Architecture and data quality matter more than size. A 596M model from 2025, trained on 9,400 Claude-generated pairs, decisively beats a 355M model from 2019 trained on scraped web data. The improvement isn’t subtle — it’s the difference between “generic AI fluff” and “this reads like a photographer’s notes.”

But it’s not a clean win. v2 is slower, still hallucinates (just more subtly), and has its own repetitive patterns. The philosophical endings feel like a Claude fingerprint in the training data — the model learned Claude’s tendency to find meaning in everything.

The biggest surprise was the training data. 9,400 clean, purposeful pairs produced a better model than whatever scraped dataset v1 used. In retrospect, this is obvious: a model can only be as good as what it learns from. Garbage in, generic out. Claude in, Claude-like out.

The Plot Twist: Do We Even Need This?

Here’s the thing nobody talks about: image generators have gotten really good at understanding simple prompts.
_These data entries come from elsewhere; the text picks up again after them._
(** * Euler's method for dy/dx = ky: the numerical core of [src/app.py]

    The program is embedded once, over an interface of the Python operations
    it applies to its numbers ([PyNumber], [PyMath], [PyNumpy]).  It has two
    instances:

    - [Binary64]: Python's [float], an IEEE 754 binary64 value, with the
      kernel's primitive floats.  This is what the program executes; every
      definition over it evaluates.  [math.exp] is CPython's wrapper around
      the C library's [exp], which is a parameter, and so is [np.linspace].
    - [Exact]: the same operations on real numbers, without rounding.  This is
      the reading of spec.md, which types every quantity as a real.

    Python exceptions are explicit: an operation that can raise returns a
    [result].

    Contents: the program and the two arithmetics; the closed form of the two
    loops and of the step traces; facts about binary64 arithmetic, derived
    from the specification of the primitive operations; the program on
    binary64 inputs; facts about the exponential; the program in exact
    arithmetic; the whole handler; the claims C1 to C10; further properties
    of the program, X1 to X16. *)

From Stdlib Require Import ZArith List Bool String Lia Floats Reals Lra Psatz.
Import ListNotations.

Set Warnings "-inexact-float".
(** * Sub-agent spawn-and-announce orchestrator

    A shallow embedding of
      - [src/agents/tools/sessions-spawn-tool.ts]  (the [sessions_spawn] tool),
      - [src/agents/subagent-announce.ts]           (announce flow, usage resolver),
    together with the properties the specification states about them.

    Conventions.
      - JavaScript strings are [string]; [undefined] is [None].
      - An awaited call either yields a value or throws: [Outcome].
      - Every call that leaves the module (gateway RPC, helper modules, the
        session store, timers, random UUIDs) is answered by an environment
        [Env] that sees the whole history of earlier calls, and is recorded,
        with its answer, in the chronological [trace] of the [World].
      - The process-wide sub-agent registry is part of the [World]. *)

From Stdlib Require Import ZArith QArith Qabs Qround String Ascii List Lia Bool.
From stdpp Require Import base gmap sets list strings pretty.

Open Scope string_scope.
Open Scope list_scope.
Open Scope Z_scope.

#[local] Set Warnings "-clear-no-such-hyp".

(** ** JavaScript values and strings *)

(** The numbers a JavaScript [number] can hold.  A finite double is a
    rational number, which is all [Math.floor] and [Math.max] look at. *)
Inductive JsNumber :=
| JsNaN
| JsPosInfinity
| JsNegInfinity
| JsFinite (q : Q).

(** The values a field of the untyped argument record
    ([Record<string, unknown>]) can hold. *)
Inductive JsValue :=
| JsUndefined
| JsNull
| JsBool (b : bool)
| JsNum (n : JsNumber)
| JsStr (s : string)
| JsObject.

(** [haystack.includes(needle)] *)
Fixpoint includes (haystack needle : string) : bool :=
  String.prefix needle haystack
  || match haystack with
     | EmptyString => false
     | String _ rest => includes rest needle
     end.

(** JavaScript truthiness of a possibly undefined string. *)
Definition truthy (s : option string) : bool :=
  match s with
  | Some (String _ _) => true
  | _ => false
  end.

(** [lines.filter(Boolean).join(sep)] on possibly undefined strings. *)
Definition filterBoolean (lines : list (option string)) : list string :=
  omap (fun l => if truthy l then l else None) lines.

Definition join (sep : string) (parts : list string) : string :=
  String.concat sep parts.

(** ** Exceptions *)

(** What a [catch (err)] clause can tell apart. *)
Inductive Thrown :=
| ThrownError (message : string)
| ThrownString (s : string)
| ThrownOther.

Inductive Outcome (A : Type) :=
| Return (a : A)
| Raise (e : Thrown).
Arguments Return {A} a.
Arguments Raise {A} e.

(** [err instanceof Error ? err.message : typeof err === "string" ? err : "error"] *)
Definition messageTextOf (err : Thrown) : string :=
  match err with
  | ThrownError m => m
  | ThrownString s => s
  | ThrownOther => "error"
  end.

(** ** Data model *)

Inductive Cleanup := CleanupDelete | CleanupKeep.

#[global] Instance Cleanup_eq_dec : EqDecision Cleanup.
Proof. solve_decision. Defined.

Record SubagentRun := {
  run_runId : string;
  run_childSessionKey : string;
  run_requesterSessionKey : string;
  run_requesterProvider : option string;
  run_requesterDisplayKey : string;
  run_task : string;
  run_cleanup : Cleanup;
}.

(** The argument record of [runSubagentAnnounceFlow]. *)
Record AnnounceParams := {
  ap_childSessionKey : string;
  ap_childRunId : string;
  ap_requesterSessionKey : string;
  ap_requesterProvider : option string;
  ap_requesterDisplayKey : string;
  ap_task : string;
  ap_timeoutMs : Z;
  ap_cleanup : Cleanup;
  ap_roundOneReply : option string;
  ap_waitForCompletion : option bool;
  ap_startedAt : option Z;
  ap_endedAt : option Z;
}.

(** ** Subagent registry *)

(** Modelled from the spec: the Subagent Registry ([subagent-registry.ts] is
    not among the sources).  Section 4.3: process-wide in-memory state with
    [register], which "records metadata keyed by runId; idempotent overwrite",
    and [claimAnnounce], an "atomic compare-and-set" on a "single-acquisition
    flag keyed by runId" that "returns true exactly once per runId, false on
    every subsequent call". *)
Record Registry := {
  reg_runs : gmap string SubagentRun;
  reg_claimed : gset string;
}.

Definition emptyRegistry : Registry :=
  {| reg_runs := ∅; reg_claimed := ∅ |}.

(** Modelled from the spec: [register(run)]. *)
Definition registerSubagentRun (run : SubagentRun) (reg : Registry) : Registry :=
  {| reg_runs := <[run_runId run := run]> (reg_runs reg);
     reg_claimed := reg_claimed reg |}.

(** Modelled from the spec: [claimAnnounce(runId) -> bool]. *)
Definition beginSubagentAnnounce (runId : string) (reg : Registry)
  : bool * Registry :=
  if decide (runId ∈ reg_claimed reg)
  then (false, reg)
  else (true, {| reg_runs := reg_runs reg;
                 reg_claimed := {[runId]} ∪ reg_claimed reg |}).

(** The gate in front of the announce flow, as [execute] has it:
    [if (beginSubagentAnnounce(childRunId)) void runSubagentAnnounceFlow(p)].
    Returns the flows handed to the event loop. *)
Definition announceGate (p : AnnounceParams) (reg : Registry)
  : list AnnounceParams * Registry :=
  let '(claimed, reg') := beginSubagentAnnounce (ap_childRunId p) reg in
  (if claimed then [p] else [], reg').

(** The registry is only touched by synchronous calls, so whatever the
    interleaving of the asynchronous call paths, the registry sees one
    sequence of these operations. *)
Inductive RegistryOp :=
| OpRegister (run : SubagentRun)
| OpClaim (runId : string)
| OpGate (p : AnnounceParams).

Definition opClaims (r : string) (op : RegistryOp) : bool :=
  match op with
  | OpRegister _ => false
  | OpClaim r' => bool_decide (r' = r)
  | OpGate p => bool_decide (ap_childRunId p = r)
  end.

(** Results of the claim invocations for run id [r], in call order. *)
Fixpoint claimResults (r : string) (ops : list RegistryOp) (reg : Registry)
  : list bool :=
  match ops with
  | [] => []
  | OpRegister run :: ops' => claimResults r ops' (registerSubagentRun run reg)
  | OpClaim r' :: ops' =>
      let '(b, reg') := beginSubagentAnnounce r' reg in
      (if bool_decide (r' = r) then [b] else []) ++ claimResults r ops' reg'
  | OpGate p :: ops' =>
      let '(b, reg') := beginSubagentAnnounce (ap_childRunId p) reg in
      (if bool_decide (ap_childRunId p = r) then [b] else [])
        ++ claimResults r ops' reg'
  end.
When I generated images from the basic inputs, v1 outputs, and v2 outputs using Grok Imagine, something unexpected happened. The basic one-liner — “sunset over the ocean,” “rainy tokyo street” — often produced images that were just as good as the expanded prompts. Sometimes better.
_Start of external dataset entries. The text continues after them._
(** The lines before a fence that opens a block are parsed by themselves:
    an even number of fence lines among them leaves no block open. *)
Lemma parseBlocks_loop_split (n : nat) :
  forall (pre rest : list str) (offset : Z),
  (length pre <= n)%nat ->
  Nat.even (fence_lines pre) = true ->
  match rest with [] => True | f :: _ => startsWith fence f = true end ->
  parseBlocks_loop (length (pre ++ rest)) (pre ++ rest) offset
  = parseBlocks_loop (length pre) pre offset
    ++ parseBlocks_loop (length rest) rest (offset + consumed pre).
Proof.
  induction n as [|n IH]; intros pre rest offset Hn Hev Hrest.
  - destruct pre; [|simpl in Hn; lia]. simpl. rewrite Z.add_0_r. reflexivity.
  - destruct pre as [|line pre]; [simpl; rewrite Z.add_0_r; reflexivity|].
    simpl in Hn.
    assert (forall taken left b,
              pre = taken ++ left -> Nat.even (fence_lines left) = true ->
              b :: parseBlocks_loop (length (pre ++ rest)) (left ++ rest)
                     (offset + consumed (line :: taken))
              = (b :: parseBlocks_loop (length pre) left
                        (offset + consumed (line :: taken)))
                ++ parseBlocks_loop (length rest) rest
                     (offset + consumed (line :: pre))) as Hcont.
    { intros taken left b -> Hl. simpl app. f_equal.
      rewrite (parseBlocks_loop_fuel _ (length (left ++ rest)))
        by (rewrite !length_app; clear; lia).
      rewrite (parseBlocks_loop_fuel (length (taken ++ left)) (length left))
        by (rewrite ?length_app; clear; lia).
      rewrite IH; [|clear -Hn; rewrite length_app in Hn; lia|exact Hl|exact Hrest].
      f_equal. f_equal.
      rewrite consumed_app.
      change (consumed (line :: taken)) with (len line + 1 + consumed taken).
      clear. lia. }
    change (length ((line :: pre) ++ rest)) with (S (length (pre ++ rest))).
    change ((line :: pre) ++ rest) with (line :: (pre ++ rest)).
    change (length (line :: pre)) with (S (length pre)).
    cbn [parseBlocks_loop].
    destruct (startsWith fence line) eqn:Ef.
    + destruct (fence_line_class line Ef) as (Hb & Hh & Hr). rewrite Hb, Hh, Hr.
      assert (fence_lines (line :: pre) = S (fence_lines pre)) as Hc.
      { unfold fence_lines. cbn [List.filter]. rewrite Ef. reflexivity. }
      rewrite Hc in Hev.
      assert (1 <= fence_lines pre)%nat as H1.
      { destruct (fence_lines pre); [discriminate Hev|lia]. }
      destruct (first_fence pre H1) as (body & c & more & Hpre & Hbody & Hcf & Hm).
      rewrite Hm in Hev. cbn [Nat.even] in Hev.
      assert (forall tl, span (fun l => negb (startsWith fence l)) (body ++ c :: tl)
                         = (body, c :: tl)) as Hspan.
      { intros tl. apply span_all.
        - eapply Forall_impl; [exact Hbody|]. intros l ->. reflexivity.
        - rewrite Hcf. reflexivity. }
      assert (span (fun l => negb (startsWith fence l)) (pre ++ rest)
              = (body, c :: more ++ rest)) as Hs1.
      { rewrite Hpre, <- app_assoc. apply Hspan. }
      assert (span (fun l => negb (startsWith fence l)) pre = (body, c :: more))
        as Hs2.
      { rewrite Hpre. apply Hspan. }
      rewrite Hs1, Hs2.
      apply (Hcont (body ++ [c]) more); [|exact Hev].
      rewrite Hpre, <- app_assoc. reflexivity.
    + assert (fence_lines (line :: pre) = fence_lines pre) as Hc.
      { unfold fence_lines. cbn [List.filter]. rewrite Ef. reflexivity. }
      rewrite Hc in Hev.
      assert (offset + (len line + 1) = offset + consumed [line]) as Hone
        by (simpl; lia).
      destruct (is_blank line).
      { rewrite Hone. apply (Hcont [] pre); [reflexivity|exact Hev]. }
      destruct (headingMatch line).
      { rewrite Hone. apply (Hcont [] pre); [reflexivity|exact Hev]. }
      destruct (is_hr line).
      { rewrite Hone. apply (Hcont [] pre); [reflexivity|exact Hev]. }
      destruct (startsWith [c_gt] line).
      { destruct (span quote_continues pre) as [more left] eqn:Es.
        rewrite (span_stop_fence _ pre rest more left
                   (fun l H => proj1 (fence_line_stops l H)) Hrest Es).
        destruct (fence_lines_continue _ pre more left
                    (fun l H => proj1 (fence_line_stops l H)) Es) as [Hp Hl].
        apply (Hcont more left); [exact Hp|rewrite Hl; exact Hev]. }
      destruct (starts_unordered line).
      { destruct (span _ pre) as [more left] eqn:Es.
        rewrite (span_stop_fence _ pre rest more left
                   (fun l H => proj1 (proj2 (fence_line_stops l H))) Hrest Es).
        destruct (fence_lines_continue _ pre more left
                    (fun l H => proj1 (proj2 (fence_line_stops l H))) Es) as [Hp Hl].
        apply (Hcont more left); [exact Hp|rewrite Hl; exact Hev]. }
      destruct (starts_ordered line).
      { destruct (span _ pre) as [more left] eqn:Es.
        rewrite (span_stop_fence _ pre rest more left
                   (fun l H => proj1 (proj2 (proj2 (fence_line_stops l H)))) Hrest Es).
        destruct (fence_lines_continue _ pre more left
                    (fun l H => proj1 (proj2 (proj2 (fence_line_stops l H)))) Es)
          as [Hp Hl].
        apply (Hcont more left); [exact Hp|rewrite Hl; exact Hev]. }
      destruct (span _ pre) as [more left] eqn:Es.
      rewrite (span_stop_fence _ pre rest more left
                 (fun l H => proj2 (proj2 (proj2 (fence_line_stops l H)))) Hrest Es).
      destruct (fence_lines_continue _ pre more left
                  (fun l H => proj2 (proj2 (proj2 (fence_line_stops l H)))) Es)
        as [Hp Hl].
      apply (Hcont more left); [exact Hp|rewrite Hl; exact Hev].
Qed.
Modern image generators internally enhance your prompt before generating. They add lighting, composition, and style details automatically. The gap between “sunset over the ocean” and a 150-word detailed expansion has narrowed dramatically since 2023.

Where prompt expansion still matters:

  • Specific creative vision: When you want something particular that the generator wouldn’t default to
  • Technical control: Specific camera, lens, film stock when the default isn’t what you want
  • Avoiding hallucinations: v1 turned a wolf into a deer — a more detailed correct prompt prevents that
  • Consistency: Detailed prompts produce more predictable results across multiple generations

Where it doesn’t: if you just want “a good sunset photo,” typing those four words might genuinely be enough in 2026.

What’s Next

The real value of prompt expansion may be shifting from “make the image better” to “make the image yours.” Default AI images are polished but generic. Detailed prompts let you express a specific creative intent that the generator can’t guess from four words.

The training data and model are published — anyone can try it, fine-tune further, or use the dataset for their own experiments.